Friday, Jan 26 › 9pm › $5
ST. VITUS DANCE CLUB: P.A.N. (Perception As Narcotic) are a ragtag band of dancers and performance artists, their work founded in a mutual appreciation of butoh, their future never certain. When they go to Japan, P.A.N. (Pretty Art Numb) can generally be found in the company of a disshevelled young gentleman named Marron, who plays effects-laden guitar and flute in a curious little project called Dubmarronics. For Marron's part, he is rarely seen without his right-hand man DJ Daichi, a freak saint in the aristocracy of Okinawan disco house.
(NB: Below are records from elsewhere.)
(** X2. [parse_properties] returns exactly when its argument can be iterated
    and every element is a dict.  It raises TypeError on an argument that
    cannot be iterated (None, a number) and AttributeError on the first
    element without [get] (a string, a list, None), and nothing else. *)
Theorem parse_properties_returns_iff_all_objects :
  forall additional_properties,
    ((exists props, parse_properties additional_properties = Ok props)
     <-> exists ps, py_iter additional_properties = Ok ps /\
                    forallb is_object ps = true) /\
    (forall e, parse_properties additional_properties = Raise e ->
       (e = TypeError /\ py_iter additional_properties = Raise TypeError) \/
       (e = AttributeError /\
        exists ps, py_iter additional_properties = Ok ps /\
                   forallb is_object ps = false)).
Proof.
  intros ap. unfold parse_properties.
  destruct (py_iter ap) as [ps | e0] eqn:Hiter; simpl.
  - split.
    + rewrite (parse_loop_objects ps []). split.
      * intros H. exists ps. auto.
      * intros (ps' & Heq & H). injection Heq as <-. exact H.
    + intros e H. right. split; [ exact (parse_loop_raises _ _ _ H) | ].
      exists ps. split; [ reflexivity | ].
      destruct (forallb is_object ps) eqn:Hall; [ | reflexivity ].
      apply (parse_loop_objects ps []) in Hall. destruct Hall as (props & Hp).
      congruence.
  - split.
    + split; [ intros (props & H); discriminate | ].
      intros (ps & H & _). discriminate.
    + intros e H. injection H as <-. left.
      destruct ap; simpl in Hiter; try discriminate;
        injection Hiter as <-; auto.
Qed.

(** *** [fetch_all_stations] *)

(** X3. One call of [fetch_all_stations] issues exactly one GET and touches
    neither the database nor the clock.  It returns, and then returns the
    decoded body as it is, exactly when the status is not 4xx or 5xx and the
    body decodes to a JSON array, object or string.  Otherwise it raises: a
    RequestException; or a TypeError on a decoded body that has no length;
    or, on a body beyond the limits of the decoder, the decoder's ValueError
    (an integer of more than 4300 digits) or RecursionError (nesting too
    deep). *)
Theorem fetch_all_stations_is_one_get :
  forall E w,
    let r := fst (fetch_all_stations E w) in
    let w' := snd (fetch_all_stations E w) in
    gets w' = S (gets w) /\ ticks w' = ticks w /\ db w' = db w /\
    (forall stations,
       r = Ok stations <->
       exists status,
         http_get E (gets w) = Response status (Some stations) /\
         ~ (400 <= status < 600) /\
         sized stations = true) /\
    (forall e,
       r = Raise e ->
       is_RequestException e = true \/
       (e = TypeError /\
        exists status v,
          http_get E (gets w) = Response status (Some v) /\
          sized v = false) \/
       (e = ValueError /\
        exists status,
          http_get E (gets w) = ResponseOverLimit status IntMaxStrDigits) \/
       (e = RecursionError /\
        exists status,
          http_get E (gets w) = ResponseOverLimit status RecursionLimit)).
Proof.
  intros E w. simpl. rewrite fetch_all_stations_eq. simpl.
  repeat split; try reflexivity.
  - intros H.
    destruct (fetch_result_returns _ _ H) as (status & n & Hget & Hst & Hlen).
    exists status. split; [ exact Hget | ].
    unfold raise_for_status in Hst.
    destruct ((400 <=? status) && (status <? 600)) eqn:Hrange;
      [ discriminate | ].
    split; [ apply andb_false_iff in Hrange; lia | ].
    destruct stations; simpl in Hlen; try discriminate; reflexivity.
  - intros (status & Hget & Hst & Hsized). rewrite Hget. simpl.
    unfold raise_for_status.
    replace ((400 <=? status) && (status <? 600)) with false
      by (symmetry; apply andb_false_iff; lia).
    simpl. destruct stations; try discriminate; reflexivity.
  - intros e H.
    destruct (http_get E (gets w)) as [k | status body | status lim];
      simpl in H.
    + injection H as <-. left. reflexivity.
    + unfold raise_for_status in H.
      destruct ((400 <=? status) && (status <? 600)); simpl in H.
      * injection H as <-. left. reflexivity.
      * destruct body as [v | ]; simpl in H.
        -- right. left.
           destruct v; simpl in H; try discriminate; injection H as <-;
             (split; [ reflexivity | ]); do 2 eexists;
             (split; [ reflexivity | reflexivity ]).
        -- injection H as <-. left. reflexivity.
    + unfold raise_for_status in H.
      destruct ((400 <=? status) && (status <? 600)); simpl in H.
      * injection H as <-. left. reflexivity.
      * right. right.
        destruct lim; simpl in H; injection H as <-; [ left | right ];
          (split; [ reflexivity | ]); eexists; reflexivity.
Qed.

(** *** [discover_stations] *)

Lemma insert_by_distance_sorted x l :
  StronglySorted by_distance l ->
  StronglySorted by_distance (insert_by_distance x l).
Proof.
  induction 1 as [ | y l Hl IH Hy ]; simpl.
  - repeat constructor.
  - destruct (nb_distance_m y <? nb_distance_m x) eqn:Hlt.
    + constructor; [ exact IH | ].
      apply Forall_forall. intros z Hz.
      apply insert_by_distance_In in Hz. destruct Hz as [-> | Hz].
      * unfold by_distance. apply Z.ltb_lt in Hlt. lia.
      * rewrite Forall_forall in Hy. exact (Hy z Hz).
    + constructor; [ constructor; assumption | ].
      apply Z.ltb_ge in Hlt. constructor; [ exact Hlt | ].
      apply Forall_forall. intros z Hz. rewrite Forall_forall in Hy.
      specialize (Hy z Hz). unfold by_distance in *. lia.
Qed.

Lemma sort_by_distance_sorted l : StronglySorted by_distance (sort_by_distance l).
Proof.
  induction l as [ | x l IH ]; simpl; [ constructor | ].
  apply insert_by_distance_sorted, IH.
Qed.

(** Sorting leaves the entries at one distance in the order they had. *)
Lemma insert_by_distance_stable d x l :
  StronglySorted by_distance l ->
  filter (fun n => nb_distance_m n =? d) (insert_by_distance x l)
  = if nb_distance_m x =? d
    then x :: filter (fun n => nb_distance_m n =? d) l
    else filter (fun n => nb_distance_m n =? d) l.
Proof.
  induction 1 as [ | y l Hl IH Hy ]; simpl.
  - destruct (nb_distance_m x =? d); reflexivity.
  - destruct (nb_distance_m y <? nb_distance_m x) eqn:Hlt; simpl.
    + rewrite IH. apply Z.ltb_lt in Hlt.
      destruct (nb_distance_m x =? d) eqn:Hx; [ | reflexivity ].
      apply Z.eqb_eq in Hx.
      replace (nb_distance_m y =? d) with false
        by (symmetry; apply Z.eqb_neq; lia).
      reflexivity.
    + destruct (nb_distance_m x =? d); reflexivity.
Qed.

Lemma sort_by_distance_stable d l :
  filter (fun n => nb_distance_m n =? d) (sort_by_distance l)
  = filter (fun n => nb_distance_m n =? d) l.
Proof.
  induction l as [ | x l IH ]; simpl; [ reflexivity | ].
  rewrite insert_by_distance_stable by apply sort_by_distance_sorted.
  rewrite IH. reflexivity.
Qed.

Lemma sort_by_distance_perm l : Permutation l (sort_by_distance l).
Proof.
  induction l as [ | x l IH ]; simpl; [ constructor | ].
  assert (Hins : forall l', Permutation (x :: l') (insert_by_distance x l')).
  { induction l' as [ | y l' IH' ]; simpl; [ apply Permutation_refl | ].
    destruct (nb_distance_m y <? nb_distance_m x).
    - eapply perm_trans; [ apply perm_swap | ]. apply perm_skip, IH'.
    - apply Permutation_refl. }
  eapply perm_trans; [ apply perm_skip, IH | apply Hins ].
Qed.

(** What a returning Discovery returns: the sorted list of the entries its
    loop made. *)
Lemma discovery_result P E w result w' :
  discover_stations P E w = (Ok result, w') ->
  result = [] \/
  exists all nearby,
    fetch_result (http_get E (gets w)) = Ok all /\
    discover_loop P all = Ok nearby /\
    result = sort_by_distance nearby.
Proof.
  rewrite discover_stations_eq. unfold discovery_outcome.
  destruct (fetch_result (http_get E (gets w))) as [all | e] eqn:Hfetch.
  - destruct (discover_loop P all) as [nearby | e] eqn:Hloop; [ | discriminate ].
    destruct (for_each (sort_by_distance nearby) _ _); [ | discriminate ].
    intros H. injection H as <- _. right. exists all, nearby. auto.
  - destruct (is_RequestException e); [ | discriminate ].
    intros H. injection H as <- _. left. reflexivity.
Qed.

(** X4. The list Discovery returns is in ascending order of the rounded
    distance, and it is the list its loop made, rearranged so that entries
    at the same distance keep the order in which the loop made them. *)
Theorem discovery_returns_nearest_first :
  forall P E w result w',
    discover_stations P E w = (Ok result, w') ->
    StronglySorted by_distance result /\
    forall all nearby,
      fetch_result (http_get E (gets w)) = Ok all ->
      discover_loop P all = Ok nearby ->
      Permutation nearby result /\
      forall d,
        filter (fun n => nb_distance_m n =? d) result
        = filter (fun n => nb_distance_m n =? d) nearby.
Proof.
  intros P E w result w' Hrun.
  destruct (discovery_result P E w result w' Hrun)
    as [-> | (all & nearby & Hfetch & Hloop & ->)].
  - split; [ constructor | ].
    intros all nearby Hfetch Hloop.
    rewrite discover_stations_eq in Hrun. unfold discovery_outcome in Hrun.
    rewrite Hfetch, Hloop in Hrun.
    destruct (for_each (sort_by_distance nearby) _ _); [ | discriminate ].
    injection Hrun as Hres _.
    assert (Hnil : nearby = []).
    { pose proof (sort_by_distance_perm nearby) as Hp. rewrite Hres in Hp.
      apply Permutation_nil, Permutation_sym, Hp. }
    subst nearby. split; [ constructor | reflexivity ].
  - split; [ apply sort_by_distance_sorted | ].
    intros all' nearby' Hfetch' Hloop'.
    rewrite Hfetch in Hfetch'. injection Hfetch' as <-.
    rewrite Hloop in Hloop'. injection Hloop' as <-.
    split; [ apply sort_by_distance_perm | ].
    intros d. apply sort_by_distance_stable.
Qed.

Lemma discover_station_entry P station nearby nearby' :
  discover_station P station nearby = Ok nearby' ->
  if in_radius P station
  then exists n, nearby' = nearby ++ [n] /\ entry_of P station n
  else nearby' = nearby.
Proof.
  unfold discover_station, in_radius, station_distance. intros H.
  bind_ok H. rename a into lat. bind_ok H. rename a into lon.
  bind_ok H. rename a into dist. simpl. rewrite Hm1.
  destruct (within_radius dist); [ | injection H as <-; reflexivity ].
  bind_ok H. rename a into ap. bind_ok H. rename a into props.
  bind_ok H. rename a into id. bind_ok H. rename a into name.
  bind_ok H. rename a into d. injection H as <-.
  eexists. split; [ reflexivity | ].
  unfold entry_of, kept_from, station_distance, station_props; simpl.
  rewrite Hm, Hm0, Hm2. simpl. rewrite Hm1.
  split; [ auto | ]. split; [ exists dist; auto | exists props; auto ].
Qed.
Indeed. St. Vitus Dance Club is expanding its scope to include the Far East, bringing post-asiatic dancers and their genuinely Japanese cronies together for the first time in the States, all for the benefit of your own two feet. And we'll line up a couple of local turntablists just in case our guests of honor get tired.
PAN is an art & performance collaborative team creating dance, theater, installations, and video works. Founded in 1999, this Seattle-based company presents contemporary, integrated works in galleries, museums, theaters, alternative spaces, dance clubs, rock shows, cafes, bars, parks, 'raves', site-specific works, street demonstrations, and festivals. The projects are largely inspired by the seminal dance movement of Butoh as well as drawing on sources ranging from Surrealism to Punk. Notable events include presentations at Kyoyuk Munhwa Hoekwan Theater (Seoul, South Korea); Loveless (Tokyo, Japan); K.D. Japon (Nagoya, Japan); Cafe Independants (Kyoto, Japan); San Francisco Butoh Festival; Bellevue Art Museum; Burningman Festival (Black Rock City, NV); in Portland, OR at Disjecta Gallery, Center Space, Medicine Hat Gallery, enterACTIVE Language Arts Festival 2002-5; in Seattle at Seattle Art Museum, Seattle Asian Art Museum, Seattle International Butoh Festival at On The Boards, Experience Music Project, Showbox Theater, CoCA - Center on Contemporary Art, Vital 5 Gallery, Consolidated Works, the Kalakala, VERA Project, and during protests against the WTO in 1999. The ensemble has also supported community-based projects by performing at benefits for the Kalakala Foundation, Fuse Foundation, Home Alive, Good Shepard Center, TASVEER, Secluded Alley Works, Stronghold Collective, Allied Arts, KBCS, and Mumia Abu-Jamal.
PAN is known for presenting multidisciplinary works that are 'radical' and experimental in nature—combining elements of performance, 'happening', visual art, design, video projections, music / sound / text, and interactivity. The central focus of the group is the human body, and its relationship to architecture, media, and the environment. This emerging ensemble has presented over 30 works as well as producing an annual large-scale, all-ages, multi-media event. Major work includes "Vermillion. Violet", a full-evening dance/theater work that explores the process of 'bruising'; through movement, music, and text. "Art Model 01", an interactive performance installation examining the process of art production by recreating a studio figure drawing session. "PAN-LAB Industries", a month exhibit of an installation designed as a pharmaceutical company with marketing products, merchandise, and commercials on display. "Crosspollination", an ongoing film/video and performance project exploring the animal/human connection, and the process of transformation. As a presenting organization, PAN has produced "Butoh-A-Go-Go" at the Fremont UnConventional Center, "Solstice" at Consolidated Works, "Pan-O-Rama" at the Jem Arts Center, and co-produced the 2000 Seattle International Butoh Festival at On The Boards—which invited artists from Tokyo, Sapporo, Stockholm, Toronto, San Francisco, Austin, and the Northwest for 11 days of workshops, performances, and a lecture / demonstration.